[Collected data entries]
Segment Open
(** X14. Which requests carry the session token. With a base URL set,
    a call goes to the base URL followed by its endpoint, and its
    [Authorization] header is "Bearer " and the held token exactly when a
    token is held and the call is none of: the two entry uploads, whose
    own empty header object replaces the default one; the logout, whose
    token is cleared before the request is built; the token check, which
    sends the token it was given instead. *)
Theorem session_token_is_sent_iff {A : Type} (s : Session) (c : Call)
        (net : FetchResult A) (v : JsString) :
  isSet (baseUrl s) = true ->
  exists m h,
    sent (call s c net) = Some (mkSent (orElse (baseUrl s) Js.empty ++ endpointOf c) m h) /\
    (header (lit "Authorization") h = Some v <->
     match c with
     | VerifyToken tok => v = lit "Bearer " ++ tok
     | CreateEntry | UpdateEntry | Logout => False
     | _ => isSet (token s) = true /\ v = lit "Bearer " ++ orElse (token s) Js.empty
     end).
Proof.
  intro Hb.
  assert (Hsent : forall s' options,
            baseUrl s' = baseUrl s ->
            sent (@request A s' (endpointOf c) options net) =
            Some (mkSent (orElse (baseUrl s) Js.empty ++ endpointOf c)
                         (fst (finalOptions s' options)) (snd (finalOptions s' options)))).
  { intros s' options Hs. unfold request. rewrite Hs, Hb. cbn [negb].
    destruct (finalOptions s' options) as [m h]. cbn [fst snd].
    destruct net as [msg|status json]; [reflexivity|].
    destruct (status =? 401); [reflexivity|].
    destruct (isOk status); cbn [negb]; [|reflexivity].
    destruct json; reflexivity. }
  assert (Hdefault : forall s', header (lit "Authorization") (defaultHeaders s') = Some v <->
            isSet (token s') = true /\ v = lit "Bearer " ++ orElse (token s') Js.empty).
  { intro s'. unfold defaultHeaders, header. cbn [find fst].
    replace (Js.eqb (lit "Content-Type") (lit "Authorization")) with false
      by (vm_compute; reflexivity).
    destruct (isSet (token s')).
    - cbn [find fst]. rewrite eqb_refl. cbn. split.
      + intro H. injection H as <-. now split.
      + intros [_ ->]. reflexivity.
    - cbn. split; [discriminate|]. intros [H _]. discriminate. }
  destruct c; cbn [call];
    try (rewrite (Hsent s _ eq_refl); eexists; eexists; split; [reflexivity|];
         cbn [finalOptions optionsOf optHeaders snd]; apply Hdefault).
  - rewrite (Hsent s _ eq_refl). eexists. eexists. split; [reflexivity|].
    cbn [finalOptions optionsOf optHeaders snd]. unfold header. cbn [find fst].
    rewrite eqb_refl. cbn. split.
    + intro H. now injection H as <-.
    + intros ->. reflexivity.
  - rewrite (Hsent (clearToken s) _ eq_refl). eexists. eexists. split; [reflexivity|].
    cbn [finalOptions optionsOf optHeaders snd]. rewrite Hdefault. cbn.
    split; [intros [H _]; discriminate|intros []].
  - rewrite (Hsent s _ eq_refl). eexists. eexists. split; [reflexivity|].
    cbn. split; [discriminate|intros []].
  - rewrite (Hsent s _ eq_refl). eexists. eexists. split; [reflexivity|].
    cbn. split; [discriminate|intros []].
Qed.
Segment Closed
Figure out how many lines of the data hold "reflexivity", and answer with the number only.

▶ Output of the exercise
12